* [Activity]
Reply with one number: the count of lines in the data that hold the string "false".

(Source data begins)

(* ===== verification/CommitRing.v ===== *)
(** The commit pipeline (Commit.v): the ring of pending batches keeps its invariant. *)
From S2P Require Import Prelude.
From S2P Require Import SyncQueue.
From S2P Require Import Batch.
From S2P Require Import Commit.
From S2P Require Import CommitFacts.
From S2P Require Import CommitInv.
From S2P Require Import CommitSteps.

Local Open Scope Z_scope.

Section ring.
Context {K : BatchSkl} {CE : commitEnv}.
Implicit Types s : commitPipeline.
Implicit Types p q : proc.
Implicit Types c : cbatch.

Ltac at_proc H := apply list_lookup_insert_Some in H as [(<- & <- & _)|[? H]].

(** ** The ring *)
Definition ring_pc (k : pc) : bool :=
  match k with PSlot _ | PStore _ | PInc | PNil _ _ => true | _ => false end.

Lemma ring_frame s i p p' s' :
  RingInv s -> procs s !! i = Some p -> ring_pc (p_pc p) = false -> ring_pc (p_pc p') = false ->
  procs s' = <[i := p']> (procs s) -> q_headTail s' = q_headTail s -> q_slots s' = q_slots s ->
  g_order s' = g_order s -> g_tail s' = g_tail s -> RingInv s'.
Proof.
  intros R Hp Hk Hk' E1 E2 E3 E4 E5. split; rewrite ?E1, ?E2, ?E3, ?E4, ?E5; try apply R.
  - intros j q ptrs b Hj Eq. at_proc Hj; [by rewrite Eq in Hk'|by eapply (ri_nil _ R)].
  - intros j q ptrs b j' q' ptrs' b' Hj Eq Hj' Eq' Es.
    at_proc Hj; [by rewrite Eq in Hk'|]. at_proc Hj'; [by rewrite Eq' in Hk'|].
    by eapply (ri_nil_unique _ R).
  - intros j q Hj. at_proc Hj; [by destruct (p_pc p')|by apply (ri_head _ R)].
  - intros k Hkk. destruct (ri_free _ R k Hkk) as [H|[(j & q & ptrs & b & Hj & Eq & Hk2)|(j & q & Hj & Eq & Hk2)]].
    + by left.
    + right; left. exists j, q, ptrs, b. split_and!; try done. rewrite list_lookup_insert_ne; [done|].
      intros <-. rewrite Hp in Hj. injection Hj as <-. by rewrite Eq in Hk.
    + right; right. exists j, q. split_and!; try done. rewrite list_lookup_insert_ne; [done|].
      intros <-. rewrite Hp in Hj. injection Hj as <-. by rewrite Eq in Hk.
Qed.

(** The only goroutine that enqueues is the one that has the mutex. *)
Lemma one_producer s i p j q : MuInv s -> procs s !! i = Some p -> procs s !! j = Some q ->
  holds_mu (p_pc p) = true -> holds_mu (p_pc q) = true -> i = j /\ p = q.
Proof.
  intros M Hp Hq H1 H2. apply (mi_holds _ M _ _ Hp) in H1. apply (mi_holds _ M _ _ Hq) in H2.
  rewrite H1 in H2. injection H2 as <-. rewrite Hp in Hq. by injection Hq as <-.
Qed.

(Source data ends)

* [Output below]
2